Diego de Covarrubias y Leyva or Covarruvias (July 25, 1512 – September 27, 1577) was a Spanish jurist and Roman Catholic prelate who served as Archbishop (Personal Title) of Cuenca (1577-1577), Archbishop (Personal Title) of Segovia (1564-1577), Archbishop (Personal Title) of Ciudad Rodrigo (1560-1564), and Archbishop of Santo Domingo (1556-1560).

Life

Early years

Covarruvias was born in Toledo, Spain, on 25 July 1512. His father was Alonso de Covarrubias (1488-1570), an architect who designed the New Kings chapel of the Cathedral of Toledo. Diego's younger brother, Antonio de Covarrubias (1514/24-1602), would be a professor of law at the University of Salamanca and served as consejero of Castile.

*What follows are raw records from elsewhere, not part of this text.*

(** The keys of a credential's metadata, each with its value if it has one. *)
Definition spec_text (g : googleServiceAccountSpec) (k : string) : string :=
  if bool_decide (k ∈ ["issuer"; "client_email"]) then gs_issuer g else if String.eqb k "audience" then firstNonEmpty [gs_audience g; gs_tokenURI g]
  else if String.eqb k "token_uri" then gs_tokenURI g else if String.eqb k "signing_algorithm" then ToUpper (gs_signingAlgorithm g)
  else if String.eqb k "signing_key" then gs_signingKey g else if bool_decide (k ∈ ["subject"; "service_account_subject"]) then gs_subject g
  else if bool_decide (k ∈ ["key_id"; "private_key_id"]) then gs_keyID g else if String.eqb k "project_id" then gs_projectID g else "".

Lemma authString_cons md k ks : authString md (k :: ks) = if String.eqb (authString md [k]) "" then authString md ks else authString md [k].
Proof.
  cbn [authString]. destruct (md !! k) as [[]|]; try done. destruct (blank s0) eqn:Hb; [done|]. apply blank_false in Hb. by apply String.eqb_neq in Hb as ->.
Qed.
Lemma authString_text md k v : md !! k = Some (VString v) → TrimSpace v = v → authString md [k] = v.
Proof. intros Hk Ht. cbn [authString]. rewrite Hk, blank_neq, Ht by done. by destruct (String.eqb_spec v ""). Qed.
Lemma authString_opt md k v : md !! k = (if blank v then None else Some (VString (TrimSpace v))) → TrimSpace v = v → authString md [k] = v.
Proof.
  intros Hk Ht. cbn [authString]. rewrite Hk. rewrite blank_neq by done. destruct (String.eqb_spec v "") as [->|Hv]; [done|]. rewrite Ht, blank_neq by done. by apply String.eqb_neq in Hv as ->.
Qed.
Lemma authString_none md k : md !! k = None → authString md [k] = "".
Proof. intros Hk. cbn [authString]. by rewrite Hk. Qed.
Definition text_keys : list string :=
  ["issuer"; "client_email"; "audience"; "token_uri"; "signing_algorithm"; "signing_key"; "subject"; "service_account_subject"; "key_id"; "private_key_id"; "project_id"].
Definition absent_keys : list string :=
  ["jwt_signing_key"; "private_key"; "jwt_private_key"; "jwt_secret"; "service_account_json"; "google_service_account_json"; "service_account_email"; "jwt_key_id"; "token_url";
   "jwt_audience"; "delegation_subject"; "workspace_subject"; "google_token_exchange"; "requested_grants"].
(* ===== verification/Embedded.v ===== *)
(** * Embedded Shopify apps (src/providers/shopify/embedded)

    A session token that the Shopify admin signs for the app is validated, claimed in the replay ledger, and exchanged for an access token of the shop.
    URL and JSON parsing, the HTTP client and HMAC are arguments; [net.SplitHostPort] is modelled. *)

From S2P Require Import Prelude GoStrings GoValues Domain OAuthState Contracts ReplayLedger GoURL GoBase64 GoHTTP Outbox Signers Errors ServiceTypes Profiles OAuth2.
From Stdlib Require Import ZArith String Ascii Lia.
From stdpp Require Import base decidable list gmap strings sorting.

Local Open Scope string_scope.
Local Open Scope list_scope.

(** ** Errors *)

Inductive embedded_sentinel :=
| ErrInvalidSessionToken | ErrUnsupportedJWTAlgorithm | ErrInvalidAudience | ErrInvalidDestination | ErrInvalidRequestedTokenType | ErrMissingJTI | ErrReplayDetected
| ErrTokenExchangeFailed.
#[export] Instance embedded_sentinel_eq_dec : EqDecision embedded_sentinel.
Proof. solve_decision. Defined.
Definition embedded_text (e : embedded_sentinel) : string :=
  "providers/shopify/embedded: " +:+
  match e with
  | ErrInvalidSessionToken => "invalid session token" | ErrUnsupportedJWTAlgorithm => "unsupported jwt algorithm" | ErrInvalidAudience => "invalid audience"
  | ErrInvalidDestination => "invalid destination" | ErrInvalidRequestedTokenType => "invalid requested token type" | ErrMissingJTI => "missing jti claim"
  | ErrReplayDetected => "replay detected" | ErrTokenExchangeFailed => "token exchange failed"
  end.

(** An error in a chain: one of these, perhaps wrapped with a text after it, or another. *)
Inductive embedded_cause := Sentinel (e : embedded_sentinel) | Wrapped (e : embedded_sentinel) (text : string) | Foreign (text : string).
Definition cause_text (c : embedded_cause) : string :=
  match c with Sentinel e => embedded_text e | Wrapped e text => embedded_text e +:+ ": " +:+ text | Foreign text => text end.
Definition cause_is (c : embedded_cause) (e : embedded_sentinel) : bool :=
  match c with Sentinel e' | Wrapped e' _ => bool_decide (e' = e) | Foreign _ => false end.

Record ValidationError := mkValidationError { ve_Code : string; ve_Field : string; ve_Cause : embedded_cause }.
Definition Validation_Error (e : ValidationError) : string :=
  GoHTTP.Join ": " ([embedded_text ErrInvalidSessionToken] ++ (if blank (ve_Code e) then [] else ["code=" +:+ TrimSpace (ve_Code e)])
                      ++ (if blank (ve_Field e) then [] else ["field=" +:+ TrimSpace (ve_Field e)]) ++ [cause_text (ve_Cause e)]).
Record ExchangeError := mkExchangeError { xe_StatusCode : Z; xe_ErrorCode : string; xe_Message : string; xe_Cause : embedded_cause }.
Definition Exchange_Error (e : ExchangeError) : string :=
  embedded_text ErrTokenExchangeFailed +:+ (if blank (xe_ErrorCode e) then "" else ": " +:+ TrimSpace (xe_ErrorCode e))
    +:+ (if blank (xe_Message e) then "" else ": " +:+ TrimSpace (xe_Message e))
    +:+ (if (0 <? xe_StatusCode e)%Z then " (status=" +:+ Itoa (xe_StatusCode e) +:+ ")" else "") +:+ ": " +:+ cause_text (xe_Cause e).

Definition ServiceErrorEmbeddedSessionInvalid := "SERVICE_EMBEDDED_SESSION_INVALID".
Definition ServiceErrorEmbeddedExchangeFailed := "SERVICE_EMBEDDED_EXCHANGE_FAILED".

Section service_errors.
Context {GE : GoErrors}.
Definition Validation_ToServiceError (e : ValidationError) : RichError :=
  let '(category, code, textCode) :=
    if cause_is (ve_Cause e) ErrInvalidSessionToken || cause_is (ve_Cause e) ErrInvalidAudience || cause_is (ve_Cause e) ErrInvalidDestination
       || cause_is (ve_Cause e) ErrUnsupportedJWTAlgorithm || cause_is (ve_Cause e) ErrMissingJTI
    then (CategoryAuth, StatusUnauthorized, ServiceErrorEmbeddedSessionInvalid)
    else if cause_is (ve_Cause e) ErrInvalidRequestedTokenType then (CategoryBadInput, StatusBadRequest, ServiceErrorBadInput)
    else (CategoryValidation, StatusBadRequest, ServiceErrorBadInput) in
  WithMetadata (WithTextCode (WithCode (goerrors_New (Validation_Error e) category) code) textCode)
    {["code" := VString (TrimSpace (ve_Code e)); "field" := VString (TrimSpace (ve_Field e))]}.
Definition Exchange_ToServiceError (e : ExchangeError) : RichError :=
  let '(category, textCode, code) :=
    if (xe_StatusCode e =? StatusTooManyRequests)%Z then (CategoryRateLimit, ServiceErrorRateLimited, StatusTooManyRequests)
    else if (xe_StatusCode e =? StatusUnauthorized)%Z then (CategoryAuth, ServiceErrorUnauthorized, StatusUnauthorized)
    else if (xe_StatusCode e =? StatusForbidden)%Z then (CategoryAuthz, ServiceErrorForbidden, StatusForbidden)
    else (CategoryExternal, ServiceErrorEmbeddedExchangeFailed, if (400 <=? xe_StatusCode e)%Z then xe_StatusCode e else StatusBadGateway) in
  WithMetadata (WithTextCode (WithCode (goerrors_New (Exchange_Error e) category) code) textCode) {["exchange_error_code" := VString (TrimSpace (xe_ErrorCode e))]}.
End service_errors.

(** ** Shops *)

(** The host of [net.SplitHostPort]: one colon and no brackets, or an address in brackets before the only colon that follows them. *)
Definition SplitHostPort_host (s : string) : option string :=
  let has c t := bool_decide (c ∈ list_ascii_of_string t) in
  match s with
  | String "[" rest =>
    match SplitChar "]" rest with
    | [inner; String ":" port] => if has "["%char inner || has "["%char port || has ":"%char port then None else Some inner
    | _ => None
    end
  | _ => match SplitChar ":" s with
         | [host; port] => if has "["%char s || has "]"%char s then None else Some host
         | _ => None
         end
  end.

(** What the code reads of a parsed URL. *)
Record parsed_url := mkParsedURL {
  pu_Scheme : string; pu_Hostname : string; pu_User : bool; pu_Port : string; pu_RawQuery : string; pu_Fragment : string; pu_Path : string }.

Definition defaultShopifyDomainSuffix := ".myshopify.com".

Definition normalizeShopDomainStrict (v : string) : option string :=
  let trimmed := TrimSpace (ToLower v) in
  if String.eqb trimmed "" then None else if Contains trimmed "://" then None else if Contains trimmed "/" then None
  else if negb (Contains trimmed ".") then None else if negb (HasSuffix trimmed defaultShopifyDomainSuffix) then None else Some trimmed.
Definition validIssuerPath (path : string) : bool := let t := TrimSpace path in String.eqb t "/admin" || String.eqb t "/admin/".
Definition validDestinationPath (path : string) : bool := let t := TrimSpace path in String.eqb t "" || String.eqb t "/".

Definition audienceContains (v : value) (expected : string) : bool :=
  let expected := TrimSpace expected in
  if String.eqb expected "" then false
  else match v with
  | VString s => String.eqb (TrimSpace s) expected
  | VList l => existsb (λ item, String.eqb (TrimSpace (readAnyString item)) expected) l
  | VStrings l => existsb (λ item, String.eqb (TrimSpace item) expected) l
  | _ => false
  end.

(** ** Session tokens *)

Definition defaultClockSkew : Duration := (30 * Second)%Z.
Definition defaultMaxIssuedAtAge : Duration := (15 * Minute)%Z.
Record SessionTokenValidatorConfig := mkValidator { sv_AppSecret : string; sv_ClientID : string; sv_ClockSkew : Duration; sv_MaxIssuedAtAge : Duration }.
Definition NewSessionTokenValidator (cfg : SessionTokenValidatorConfig) : SessionTokenValidatorConfig :=
  mkValidator (TrimSpace (sv_AppSecret cfg)) (TrimSpace (sv_ClientID cfg)) (if (sv_ClockSkew cfg <=? 0)%Z then defaultClockSkew else sv_ClockSkew cfg)
    (if (sv_MaxIssuedAtAge cfg <=? 0)%Z then defaultMaxIssuedAtAge else sv_MaxIssuedAtAge cfg).

Record ValidateSessionTokenRequest := mkValidateRequest { vr_SessionToken : string; vr_ExpectedShopDomain : string }.
Record EmbeddedSessionClaims := mkClaims {
  sc_Issuer : string; sc_Destination : string; sc_Audience : string; sc_Subject : string; sc_JTI : string; sc_ShopDomain : string;
  sc_IssuedAt : Time; sc_NotBefore : Time; sc_ExpiresAt : Time; sc_Raw : gmap string value }.

Section embedded.
Context {MR : MapRange}.
Variable hmacSHA256 : string → string → string.
Variable json_Unmarshal : string → outcome string (gmap string value).
(** [url.Parse] *)
Variable parse_url : string → option parsed_url.
(** What the platform makes of a float that does not fit an integer. *)
Variable f2i_out_of_range : Z.

Definition invalid {A} (code field : string) (cause : embedded_sentinel) : outcome ValidationError A := Fail (mkValidationError code field (Sentinel cause)).

Definition decodeJWTSection (section : string) : option (gmap string value) :=
  match RawURLDecode (TrimSpace section) with
  | None => None
  | Some raw => match json_Unmarshal raw with Ok decoded => Some decoded | Fail _ => None end
  end.

Definition parseUnixClaim (v : value) : option Time :=
  match v with
  | VFloat64 m e _ => Some (timeUnix (float_to_int f2i_out_of_range m e))
  | VInt Int64K z | VInt IntK z => Some (timeUnix z)
  | VString s => timeUnix <$> ParseInt10 (TrimSpace s)
  | _ => None
  end.

Definition parseHTTPSURL (v : string) : option parsed_url :=
  match parse_url (TrimSpace v) with
  | None => None
  | Some u =>
    if negb (EqualFold (TrimSpace (pu_Scheme u)) "https") then None else if blank (pu_Hostname u) then None else if pu_User u then None
    else if negb (blank (pu_Port u)) then None else if negb (blank (pu_RawQuery u)) || negb (blank (pu_Fragment u)) then None else Some u
  end.
Definition signing_marks (credential metadata : gmap string value) : gmap string value :=
  <["aws_service" := mapGet credential "aws_service"]> (<["aws_region" := mapGet credential "aws_region"]> (<["signing_profile" := VString AuthKindAWSSigV4]> metadata)).

Section auth.
Variable json_Unmarshal : string → outcome string (gmap string value).
Variable parseURL : string → outcome string URL.
Variable oor : Z.
Definition Amazon_CompleteAuth (p : Provider) (client : HTTPDoer) (now : Time) (req : CompleteAuthRequest) : outcome amazon_error AuthCompleteResponse :=
  match CompleteAuth json_Unmarshal parseURL oor (azp_oauth p) client now req with
  | Fail e => Fail (AzErrOAuth e)
  | Ok r =>
    match applySigV4Metadata (azp_sigv4 p) (ac_Metadata (ar_Credential r)) (ca_Metadata req) "" with
    | Fail e => Fail (AzErrProfile e)
    | Ok m => Ok (mkCompleteResponse (ar_ExternalAccountID r) (with_credential_metadata (ar_Credential r) m) (ar_RequestedGrants r) (ar_GrantedGrants r)
                    (signing_marks m (ar_Metadata r)))
    end
  end.
Definition Amazon_Refresh (p : Provider) (client : HTTPDoer) (now : Time) (cred : ActiveCredential) : outcome amazon_error RefreshResult :=
  match OAuth2_Refresh json_Unmarshal parseURL oor (azp_oauth p) client now cred with
  | Fail e => Fail (AzErrOAuth e)
  | Ok r =>
    match applySigV4Metadata (azp_sigv4 p) (ac_Metadata (rr_Credential r)) (ac_Metadata cred) "" with
    | Fail e => Fail (AzErrProfile e)
    | Ok m => Ok (mkRefreshResult (with_credential_metadata (rr_Credential r) m) (rr_GrantedGrants r) (signing_marks m (rr_Metadata r)))
    end
  end.
End auth.

(** ** The signer *)

Definition signer_hosts (p : SigV4Config) : gmap string string :=
  foldl (λ m kv, <[normalizeHost kv.1 := ToLower (TrimSpace kv.2)]> m) defaultAmazonHostRegionMap (map_range (az_HostRegionMap p)).
Inductive meta_error := MetaErrProviderID | MetaErrOAuth (e : oauth2_error).
Definition ResolveOAuth2Config (providerID : string) (cfg : PackConfig) (fallback : list string) (capabilities : list CapabilityDescriptor) : outcome meta_error OAuth2Config :=
  let id := TrimSpace (ToLower providerID) in
  if String.eqb id "" then Fail MetaErrProviderID
  else
    let authURL := TrimSpace (pk_AuthURL cfg) in
    let tokenURL := TrimSpace (pk_TokenURL cfg) in
    let scopes := meta_NormalizeScopes (pk_DefaultScopes cfg) in
    Ok (mkOAuth2Config id (given authURL MetaOAuthAuthURL) (given tokenURL MetaOAuthTokenURL) (TrimSpace (pk_ClientID cfg)) (TrimSpace (pk_ClientSecret cfg)) false
          (or_else scopes (meta_NormalizeScopes fallback)) (meta_NormalizeScopes (pk_SupportedScopeTypes cfg)) capabilities (pk_TokenTTL cfg) 0 None).
Definition meta_New (providerID : string) (scopes : list string) (capabilities : list CapabilityDescriptor) (cfg : PackConfig) : outcome meta_error OAuth2Config :=
  let cfg := mkPack (pk_ClientID cfg) (pk_ClientSecret cfg) (pk_AuthURL cfg) (pk_TokenURL cfg) (or_else (pk_DefaultScopes cfg) scopes) false
               (or_else (pk_SupportedScopeTypes cfg) ["user"; "org"]) (pk_TokenTTL cfg) in
  match ResolveOAuth2Config providerID cfg scopes capabilities with
  | Fail err => Fail err
  | Ok oauthCfg => match NewOAuth2Provider oauthCfg with Ok p => Ok p | Fail e => Fail (MetaErrOAuth e) end
  end.

Definition instagram_ProviderID := "meta_instagram".
Definition instagram_scopes : list string := ["instagram_basic"; "instagram_manage_insights"; "pages_show_list"].
Definition instagram_BaselineCapabilities : list CapabilityDescriptor :=
  [block "media.read" "instagram:instagram_basic"; block "insights.read" "instagram:instagram_manage_insights"; block "page.binding.read" "instagram:pages_show_list"].
Definition normalizeInstagramGrant (value : string) : string :=
  let normalized := TrimPrefix (TrimPrefix (TrimSpace (ToLower value)) "instagram:") "meta:" in if bool_decide (normalized ∈ instagram_scopes) then "instagram:" +:+ normalized else "".
Definition instagram_normalizeCanonicalGrants (l : list string) : list string := canonical_set normalizeInstagramGrant l.
Definition instagram_New (cfg : PackConfig) : outcome meta_error OAuth2Config := meta_New instagram_ProviderID instagram_scopes instagram_BaselineCapabilities cfg.

Definition facebook_ProviderID := "meta_facebook".
Definition facebook_scopes : list string := ["pages_show_list"; "pages_read_engagement"; "business_management"].
Definition facebook_BaselineCapabilities : list CapabilityDescriptor :=
  [block "pages.read" "facebook:pages_show_list"; block "engagement.read" "facebook:pages_read_engagement"; block "business.read" "facebook:business_management"].
Definition normalizeFacebookGrant (value : string) : string :=
  let normalized := TrimPrefix (TrimPrefix (TrimSpace (ToLower value)) "facebook:") "meta:" in if bool_decide (normalized ∈ facebook_scopes) then "facebook:" +:+ normalized else "".
Definition facebook_normalizeCanonicalGrants (l : list string) : list string := canonical_set normalizeFacebookGrant l.
Definition facebook_New (cfg : PackConfig) : outcome meta_error OAuth2Config := meta_New facebook_ProviderID facebook_scopes facebook_BaselineCapabilities cfg.

(** ** GitHub and Google, whose users have profiles *)

Definition google_AuthURL := "https://accounts.google.com/o/oauth2/v2/auth".
Definition google_TokenURL := "https://oauth2.googleapis.com/token".
Definition identity_scopes : list string := ["openid"; "profile"; "email"].
(** The non-blank scopes in order, each once. *)
Definition add_once (out : list string) (scope : string) : list string :=
  let trimmed := TrimSpace scope in if String.eqb trimmed "" || bool_decide (trimmed ∈ out) then out else out ++ [trimmed].
Definition google_normalizeScopes (scopes : list string) : list string := foldl add_once [] scopes.
Definition WithIdentityScopes (scopes : list string) (include : bool) : list string :=
  let normalized := google_normalizeScopes scopes in if include then google_normalizeScopes (normalized ++ identity_scopes) else normalized.
Definition googleapis (name : string) : string := "https://www.googleapis.com/auth/" +:+ name.
(** * ds2: the Windows inferior-control core (Target::Windows::Process)

    A shallow embedding of [Sources/Target/Windows/Process.cpp] and of
    [Headers/DebugServer2/Target/Windows/Process.h].

    - The C++ object state is a record, passed and returned explicitly.
    - The Thread objects of a process live in its thread set, a finite map
      from thread id to Thread; a [Thread *] such as [_currentThread] is the
      key of the object it points to ([None] for [nullptr]), so that a write
      through the pointer is seen through the thread set.
    - The host operating system is an opaque [World] that every native
      call may read and change.
    - A failed [DS2ASSERT] or a [DS2BUG] ends the call with the outcome
      [AssertionFailure].
    - The [for (;;)] loop of [wait] is run with a budget of passes. *)

From Stdlib Require Import ZArith List Bool Ascii String Lia.
From stdpp Require Import base option list gmap.

Local Open Scope Z_scope.

(** ** Scalar types of the source *)

Abbreviation DWORD := Z (only parsing).
Abbreviation HANDLE := Z (only parsing).
Abbreviation HMODULE := Z (only parsing).
Abbreviation WCHAR := Z (only parsing).
Abbreviation ThreadId := Z (only parsing).
Abbreviation ProcessId := Z (only parsing).
Abbreviation size_t := Z (only parsing).
(** [char]: one 8-bit character; [std::string] is a list of them. *)
Abbreviation char := ascii (only parsing).
Abbreviation std_string := (list ascii) (only parsing).

(** [nullptr] / [NULL] for handles and pointers stored as integers. *)
Definition NULL : Z := 0.

(** Address arithmetic [address + i] on a 64-bit address value. *)
Definition Address_add (address : Z) (i : Z) : Z := (address + i) mod 2 ^ 64.

(** Modelled from the spec: the portable error enumeration (its header,
    Types/ErrorCodes, is absent); section 4.5 lists the members. *)
Inductive ErrorCode : Set :=
| kSuccess
| kErrorUnsupported
| kErrorAlreadyExist
| kErrorNotFound
| kErrorInvalidArgument
| kErrorAccessDenied
| kErrorUnknown.

#[global] Instance ErrorCode_eq_dec : EqDecision ErrorCode.
Proof. solve_decision. Defined.

(** Modelled from the spec: [StopInfo] (its header is absent), section 3:
    event kind, reason and a status payload. *)
Inductive StopEvent : Set := kEventNone | kEventStop | kEventExit | kEventKill.
Inductive StopReason : Set :=
| kReasonNone | kReasonBreakpoint | kReasonSingleStep | kReasonSignal | kReasonException.

Record StopInfo : Set := mkStopInfo {
  event : StopEvent;
  reason : StopReason;
  status : Z
}.

(** Modelled from the spec: the run state of a Thread, section 3. *)
Inductive ThreadState : Set := kRunning | kSuspended | kStopped | kTerminated.

#[global] Instance StopEvent_eq_dec : EqDecision StopEvent.
Proof. solve_decision. Defined.
#[global] Instance ThreadState_eq_dec : EqDecision ThreadState.
Proof. solve_decision. Defined.

(** A [Thread] object: identity, native handle, run state, last stop. *)
Record Thread : Set := mkThread {
  tid : ThreadId;
  t_handle : HANDLE;
  _state : ThreadState;
  _stopInfo : StopInfo
}.

Definition Thread_set_state (st : ThreadState) (t : Thread) : Thread :=
  {| tid := tid t; t_handle := t_handle t; _state := st; _stopInfo := _stopInfo t |}.

Definition Thread_set_event (e : StopEvent) (t : Thread) : Thread :=
  {| tid := tid t; t_handle := t_handle t; _state := _state t;
     _stopInfo := {| event := e; reason := reason (_stopInfo t);
                     status := status (_stopInfo t) |} |}.

Definition Thread_set_status (x : Z) (t : Thread) : Thread :=
  {| tid := tid t; t_handle := t_handle t; _state := _state t;
     _stopInfo := {| event := event (_stopInfo t); reason := reason (_stopInfo t);
                     status := x |} |}.

(** ** Native debug events *)

Definition EXCEPTION_DEBUG_EVENT : DWORD := 1.
Definition CREATE_THREAD_DEBUG_EVENT : DWORD := 2.
Definition CREATE_PROCESS_DEBUG_EVENT : DWORD := 3.
Definition EXIT_THREAD_DEBUG_EVENT : DWORD := 4.
Definition EXIT_PROCESS_DEBUG_EVENT : DWORD := 5.
Definition LOAD_DLL_DEBUG_EVENT : DWORD := 6.
Definition UNLOAD_DLL_DEBUG_EVENT : DWORD := 7.
Definition OUTPUT_DEBUG_STRING_EVENT : DWORD := 8.
Definition RIP_EVENT : DWORD := 9.

Definition ERROR_ACCESS_DENIED : DWORD := 5.
Definition ERROR_PARTIAL_COPY : DWORD := 299.
Definition MEM_RELEASE : DWORD := 32768.

(** [DEBUG_EVENT]: the event code, the reporting thread, and the members
    of the union [u] that [wait] reads. *)
Record DEBUG_EVENT : Set := mkDebugEvent {
  dwDebugEventCode : DWORD;
  dwThreadId : DWORD;
  CreateProcessInfo_hFile : HANDLE;
  CreateProcessInfo_hProcess : HANDLE;
  CreateProcessInfo_hThread : HANDLE;
  CreateThread_hThread : HANDLE
}.

(** ** Process::PendingEvent (Process.h) *)

Record PendingEvent : Set := mkPendingEvent {
  _valid : bool;
  pe_tid : ThreadId
}.

(** The private constructor: [_valid(false), _tid(0)]. *)
Definition PendingEvent_init : PendingEvent := {| _valid := false; pe_tid := 0 |}.

(** [reset]: [DS2ASSERT(_valid)], then clear.  [None] is the failed
    assertion. *)
Definition PendingEvent_reset (pe : PendingEvent) : option PendingEvent :=
  if _valid pe then Some {| _valid := false; pe_tid := 0 |} else None.

(** ** Cached process attributes *)

Inductive Endian : Set := kEndianUnknown | kEndianBig | kEndianLittle | kEndianPDP.

Record ProcessInfo : Set := mkProcessInfo {
  info_pid : ProcessId;
  realUid : Z;
  realGid : Z;
  cpuType : Z;
  cpuSubType : Z;
  nativeCPUType : Z;
  nativeCPUSubType : Z;
  endian : Endian;
  pointerSize : Z;
  archFlags : Z;
  osType : std_string;
  osVendor : std_string
}.

(** ** The Process object *)

Record Process : Type := mkProcess {
  _pid : ProcessId;
  _flags : Z;
  _handle : HANDLE;
  _pendingEvent : PendingEvent;
  _threads : gmap Z Thread;
  _currentThread : option ThreadId;
  _terminated : bool;
  _info : ProcessInfo
}.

Diego de Covarrubias was educated at the University of Salamanca, where he studied canon law under Martín de Azpilcueta and theology under Francisco de Vitoria and Domingo de Soto. At the age of twenty-one, Covarruvias was appointed professor of canon law in the University of Salamanca. Later on he was entrusted with the work of reforming that institution, already venerable for its age, and the legislation which he drew up looking to this end remained in effect long after his time.

Such was the recognized eminence of his legal science that he was styled the Bartolus of Spain. His vast legal learning was always set forth with a peculiar beauty of diction and lucidity of style. His genius was universal, and embraced all the sciences subsidiary to, and illustrative of, the science of law. If report be true, the large library of Oviedo, where at the age of twenty-six he became professor, did not contain a single volume which he had not annotated.

Episcopate
On April 24, 1556, Covarruvias was designated by Charles V for the archiepiscopal see of San Domingo in the New World, whither, however, he never went. On January 26, 1560, he was appointed Bishop of Ciudad Rodrigo in Spain. On April 28, 1560, he was consecrated bishop by Fernando de Valdés y Salas, Archbishop of Sevilla with Martín Pérez de Ayala, Bishop of Guadix, and Diego de los Cobos Molina, Bishop of Ávila, as co-consecrators. In this capacity he attended the Council of Trent, where, according to the statement of his nephew, conjointly with Cardinal Ugo Buoncompagni (afterwards Gregory XIII), he was authorized to formulate the reform-decrees (De Reformatione) of the council. Pressure of other duties having prevented Buoncompagni from doing his part of the work, so the task devolved upon Covarruvias alone. The text of these decrees, therefore, formally approved by the council, we apparently owe to him.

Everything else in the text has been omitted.